As the House Republican Committee reported;

Enacted in 2003, Health Savings Accounts (HSAs) combine a tax-free account to pay for routine medical care with a low-cost insurance policy with a higher deductible.  Since most American families live on fixed incomes, HSAs/high deductible health plans allow American families to send less of their money to insurance companies and put more money into a tax-free HSA to pay for routine care now or save for future health care needs.  

As of May 2010, approximately 10 million Americans were covered under HSA plans:

  •  Individual Market:  2.1 million
  • Small Group Market:  2.9 million
  • Large Group Market:  4.9 million

According to the 2010 Consumer Health Savings Update, American families have $8.4 billion in HSAs to use for their health care now or in the future. 

ObamaCare’s Impact on HSAs

Tax Increases:  ObamaCare raises taxes on HSAs and makes them less consumer friendly: 

  • January 1, 2011:  Over-the-counter (OTC) drugs and other household health care items cannot be reimbursed tax-free from HSAs without a prescription.  This will increase taxes on American families by $5 billion.
  • January 1, 2011:  Penalty for non-qualified withdrawals from HSAs increases from 10 percent to 20 percent.  There is no “hardship” exception.  This will increase taxes on American families by $1.4 billion.

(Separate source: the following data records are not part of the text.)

(** ** The transactions of the block *)

Definition template_validator (c : Core) (tx : CachedTransaction) (blockHeight : Z) : ValidateTransaction :=
  {| m_cachedTransaction := tx; m_currency := currency; m_checkpoints := checkpoints; m_blockHeight := blockHeight;
     m_blockSizeMedian := blockMedianSize c; m_isPoolTransaction := true |}.
Definition validateBlockTemplateTransaction (c : Core) (tx : CachedTransaction) (blockHeight : Z) : outcome bool :=
  m ← main_cache c;
  top ← cache_top m;
  timestamps ← getLastTimestamps m 1 top false;
  _ ← from_option "getLastTimestamps(1)[0]" (head timestamps);
  '(r, _) ← revalidateAfterHeightChange scalarmultKey check_key cn_turtle_lite_slow_hash_v2 (template_validator c tx blockHeight) ∅;
  Ok (r_valid r).

Record Filling := {
  fl_core : Core;
  fl_spent : gset KeyImage;
  fl_hashes : list Hash;
  transactionsSize : Z;
  fl_fee : Z }.
Definition drop_from_pool (hash : Hash) (c : Core) : outcome Core :=
  '(_, p) ← removeTransaction hash (transactionPool (core_pool c)); Ok (set_pool (with_pool (core_pool c) p) c).
(** The template's timestamp is not before the median the check asks for. *)
Lemma timestamp_ok now t : template_timestamp now c (height ch) = Ok t -> exists l,
  getLastTimestamps ch (Z.to_nat (m_timestampCheckWindow currency)) (height ch - 1) true = Ok l
  /\ (m_timestampCheckWindow currency <=? Z.of_nat (length l)) && (t <? medianValue l) = false.
Proof using M P.
  intros E. eexists. split; [apply units_top|]. rewrite (tp_window _ _ P). rewrite window_top. unfold template_timestamp in E. set (w := BLOCKCHAIN_TIMESTAMP_CHECK_WINDOW) in *.
  destruct (Z.leb_spec w (height ch)) as [Hw|Hw].
  - apply bind_ok in E as (l & Hl & E). injection E as <-. apply collect_ok in Hl. rewrite Nat.max_l by lia.
    assert (El : l = bi_timestamp <$> drop (Z.to_nat (height ch) - Z.to_nat w) (all_blocks ch)).
    { apply list_eq. intros k. rewrite list_lookup_fmap, lookup_drop. destruct (l !! k) as [x|] eqn:Hx.
      - destruct (Forall2_lookup_r _ _ _ _ _ Hl Hx) as (i & Hi & Ei). apply lookup_seqZ in Hi as [-> Hk]. destruct (timestamp_at (height ch - w + Z.of_nat k)) as (b & Hb & Eb); [lia|].
        rewrite Eb in Ei. injection Ei as <-. by replace (Z.to_nat (height ch) - Z.to_nat w + k)%nat with (Z.to_nat (height ch - w + Z.of_nat k)) by (unfold w, BLOCKCHAIN_TIMESTAMP_CHECK_WINDOW in *; lia); rewrite Hb.
      - apply lookup_ge_None in Hx. rewrite <- (Forall2_length _ _ _ Hl), length_seqZ in Hx. rewrite (proj2 (lookup_ge_None _ _)); [done|]. unfold height in *. lia. }
    rewrite <- El. rewrite (proj2 (Z.ltb_ge _ _)); [apply andb_false_r|lia].
  - rewrite length_fmap, length_drop. rewrite (proj2 (Z.leb_gt _ _)); [done|]. unfold height in *. lia.
Qed.

Lemma difficulty_ok d : Core_getDifficultyForNextBlock currency c = Ok d -> getDifficultyForNextBlock currency ch (height ch - 1) = Ok d.
Proof using M.
  intros E. pose proof (main_height _ _ _ _ _ _ M) as H. rewrite difficulty_at; [|apply M|apply M|lia]. rewrite <- E.
  unfold Core_getDifficultyForNextBlock, throwIfNotInitialized, getLastTimestamps, getLastCumulativeDifficulties. rewrite (am_init _ _ _ _ _ _ M), (am_cache _ _ _ _ _ _ M). okbind.
  rewrite (main_top _ _ _ _ _ _ M). okbind. rewrite !units_top. okbind. rewrite !window_top. unfold next_difficulty, getNextDifficulty.
  replace (S (Z.to_nat (height ch - 1))) with (length (all_blocks ch)) by (unfold height; unfold height in H; lia). rewrite firstn_all. fold (height ch).
  set (k1 := Nat.max _ 1). set (k2 := Nat.max _ 1). assert (k1 = k2) as -> by (unfold k1, k2, DIFFICULTY_BLOCKS_COUNT, height in *; lia). done.
Qed.
End main_chain.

Regulatory Concerns:  Some other provisions of ObamaCare and how the Department of Health & Human Services (HHS) chooses to implement them can hurt families that use HSAs currently to satisfy their health care needs:

  • “Actuarial value” definition:  Under ObamaCare, health insurance plans are supposed to pay for at least 60 percent of the expected cost of covered benefits, on average (i.e., the “actuarial value”).  The actuarial value takes into account the benefit package, deductible, copayment, and coinsurance differences for each plan.  High-deductible plans typically have lower actuarial values than old-school health insurance plans or HMOs because they are not designed to pay for routine expenses.  However, some high-deductible plans are combined with a health savings account, which is intended to pay for routine medical care.  It is essential that HHS consider both the employer and employee annual HSA contributions when it sets the standards for determining whether these plans meet the minimum 60 percent actuarial value requirement.  Failure to include the annual contributions in the actuarial value or failure to include it properly could determine whether HSAs will survive under ObamaCare.    
  • Medical loss ratio (MLR) definition:  Lower-premium, high-deductible health plans are designed to pay fewer low-dollar, up-front medical bills than high-cost, low-deductible plans.  This makes it more challenging for high-deductible plans to meet the minimum medical loss ratio requirements in ObamaCare.  Will HHS consider the unique qualities of HSAs/HDHPs when MLRs are calculated?
  • “Essential benefits” definition:  ObamaCare requires health plans to cover “essential benefits,” which are supposed to follow “typical” employer plans.  These plans usually have rich benefits, such as first-dollar coverage for preventive care.  Despite CBO’s conclusion that preventive care actually increases health care spending without saving money, ObamaCare requires health plans to cover a comprehensive list of preventive services with no cost sharing.  After HSAs were enacted in 2003, the United States Department of Treasury issued regulations, which allow (but not require), HSA/high-deductible health plans to cover certain preventive services.   It is important that HHS define “preventive care” services consistent with the definition used by the Treasury Department for HSA/high-deductible health plans so these plans can remain “HSA-qualified.”  However, requiring HSA/high-deductible health plans to cover all preventive services on a first-dollar basis will force people to send more money to the insurance company and leave less money for their HSA.  
  • “Grandfathering:”  According to several HSA providers, customers with HSAs keep their policies for a longer period of time than old-school insurance plans.  They cite smaller rate increases, free choice of doctors, and overall higher customer satisfaction with HSAs as the reasons for a higher retention rate.  The Obama administration has already admitted that up to 69 percent of people with employer-provided coverage will be forced to drop their current coverage on January 1, 2014, when ObamaCare’s mandates and requirements start.  Will existing HSA plans be grandfathered or will the administration force satisfied customers to cancel their HSA?